Такие чудеса творил Иоанн для приходивших из чужих стран, а согражданам, которые постоянно приходили к нему по своим нуждам, он предрекал и будущее и обнаруживал тайные дела каждого, предсказывал о разлитии Нила, и о том, плодотворно ли оно будет. Подобным же образом наперед возвещал и об угрожавшем им каком-либо наказании Божием и обличал виновных. Сам блаженный Иоанн явно не совершал исцелений, но давал елей, которым исцелялись весьма многие из страждущих. Так, жена одного сенатора, лишившись от бельма зрения, просила своего мужа [95] отвести ее к Иоанну. Тот уверял ее, что Иоанн никогда не принимает женщин. Тогда она потребовала, чтобы он один сходил к авве и попросил молитв о ней. Когда святой сделал это и послал елея, больная, помазавши им глаза три раза в день, через три дня прозрела и перед всеми возблагодарила Бога.

Нас было семь братий (все пришельцы) в нитрийской пустыне: я, блаженный Евагрий, Альбин, Аммоний и другие. Мы старались узнать в точности, какова добродетель Иоанна. И вот Евагрий говорит: «Мне хотелось бы узнать о достоинстве сего мужа от человека, умеющего судить об уме и словах.
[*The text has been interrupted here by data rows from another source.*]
(* ===== verification/Umalloc.v ===== *)
(** The memory allocator of user programs, user/umalloc.c.

    Free blocks form a ring of headers in the order of their addresses, entered
    through [freep].  Memory is a map from addresses to headers: every 16 bytes of
    the heap are a place where a header can be. *)

From stdpp Require Import sorting.
From S2P Require Import Prelude.
#[local] Open Scope Z_scope.

(** [union header]; [size] counts headers, the block's own included. *)
Record header := Header { ptr : Z; size : Z }.

Definition sizeof_Header : Z := 16.
Notation HS := sizeof_Header (only parsing).

(** [um_brk] is the end of the process's memory, [um_limit] how far it can grow. *)
Record um := Um { um_mem : gmap Z header; um_freep : Z; um_brk : Z; um_limit : Z }.

Definition set_mem (f : gmap Z header → gmap Z header) (st : um) : um := Um (f (um_mem st)) (um_freep st) (um_brk st) (um_limit st).
Definition set_freep (p : Z) (st : um) : um := Um (um_mem st) p (um_brk st) (um_limit st).

(** [p->s]. *)
Definition hdr (p : Z) : M um header :=
  m ← gets um_mem; match m !! p with Some h => mret h | None => wild p end.

(** [p->s.ptr = q] and [p->s.size = n]. *)
Definition set_ptr (p q : Z) : M um unit := h ← hdr p; modify (set_mem <[p := Header q (size h)]>).
Definition set_size (p n : Z) : M um unit := h ← hdr p; modify (set_mem <[p := Header (ptr h) (w32 n)]>).

(** The headers that [n] more bytes of memory from [brk] on have room for. *)
Definition new_memory (brk n : Z) : gmap Z header :=
  list_to_map ((λ i, (brk + HS * i, Header 0 0)) <$> seqZ 0 (n `div` HS)).

(** The system call [sbrk]: the old end of memory, or -1. *)
Definition sbrk (n : Z) : M um Z :=
  st ← gets id;
  let brk := um_brk st in
  if um_limit st <? brk + n then mret (-1)
  else if 0 <=? n then modify (λ st, Um (new_memory brk n ∪ um_mem st) (um_freep st) (brk + n) (um_limit st));; mret brk
  else modify (λ st, Um (filter (λ kv, kv.1 < brk + n) (um_mem st)) (um_freep st) (brk + n) (um_limit st));; mret brk.

Definition free_body (bp p : Z) : M um (Z + Z) :=
  h ← hdr p;
  if (p <? bp) && (bp <? ptr h) then mret (inr p) else
  if (ptr h <=? p) && ((p <? bp) || (bp <? ptr h)) then mret (inr p) else
  mret (inl (ptr h)).

(** Enough rounds for a ring of headers that are all different. *)
Definition ring_fuel : M um nat := m ← gets um_mem; mret (S (base.size m)).

Definition free (ap : Z) : M um unit :=
  let bp := ap - HS in
  fp ← gets um_freep;
  fuel ← ring_fuel;
  p ← loop fuel (free_body bp) fp;
  hb ← hdr bp;
  hp ← hdr p;
  (if bp + HS * size hb =? ptr hp then
     hq ← hdr (ptr hp);
     set_size bp (size hb + size hq);;
     set_ptr bp (ptr hq)
   else set_ptr bp (ptr hp));;
  hb ← hdr bp;
  hp ← hdr p;
  (if p + HS * size hp =? bp then
     set_size p (size hp + size hb);;
     set_ptr p (ptr hb)
   else set_ptr p bp);;
  modify (set_freep p).

Definition morecore (nu : Z) : M um Z :=
  let nu := if nu <? 4096 then 4096 else nu in
  p ← sbrk (i32 (nu * HS));
  if p =? -1 then mret 0 else
  set_size p nu;;
  free (p + HS);;
  gets um_freep.

Definition malloc_take (nunits prevp p : Z) (h : header) : M um Z :=
  p ← (if size h =? nunits then set_ptr prevp (ptr h);; mret p
       else set_size p (size h - nunits);;
            let p := p + HS * (size h - nunits) in
            set_size p nunits;; mret p);
  modify (set_freep prevp);;
  mret (p + HS).

Definition malloc_body (nunits : Z) '((prevp, p) : Z * Z) : M um (Z * Z + Z) :=
  h ← hdr p;
  if nunits <=? size h then r ← malloc_take nunits prevp p h; mret (inr r) else
  fp ← gets um_freep;
  if p =? fp then
    p ← morecore nunits;
    if p =? 0 then mret (inr 0) else h ← hdr p; mret (inl (p, ptr h))
  else mret (inl (p, ptr h)).

Section Base.
(** The address of the static header [base]. *)
Context (base_addr : Z).

Definition malloc_init : M um Z :=
  fp ← gets um_freep;
  if fp =? 0 then
    set_ptr base_addr base_addr;; modify (set_freep base_addr);; set_size base_addr 0;; mret base_addr
  else mret fp.

(** The ring is gone round at most twice, with one more header the second time. *)
Definition malloc (nbytes : Z) : M um Z :=
  let nunits := (nbytes + HS - 1) `div` HS + 1 in
  prevp ← malloc_init;
  h ← hdr prevp;
  fuel ← ring_fuel;
  loop (2 * fuel + 2)%nat (malloc_body nunits) (prevp, ptr h).
End Base.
Если узнаю, то побываю у него; если же не узнаю, как он живет, то не пойду к нему в гору». Услышав это и не сказав никому ни слова, я помедлил один день, а на другой день запер свою келью и, поручив себя Богу, отправился в Фиваиду. Иногда я шел пешком, иногда плыл водою и кончил свое путешествие на восемнадцатый день. Это все происходило во время полноводия, когда бывает много больных; занемог и я. Пришедши к Иоанну, я нашел у него сени запертыми (впоследствии братия построили перед кельей святого пространные сени, в которых могло помещаться да ста человек). Эти сени они запирали ключом на целую неделю и отворяли только по субботам и воскресеньям. Итак, узнав, почему сени заперты, я дождался субботы и тогда посетил праведного мужа. Я нашел его сидящим у окна, через которое он, кажется, всегда беседовал с посетителями. Приветствовав меня, он спросил через переводчика, откуда я и зачем пришел. «Кажется, ты из Евагриева братства?» - прибавил он. [96]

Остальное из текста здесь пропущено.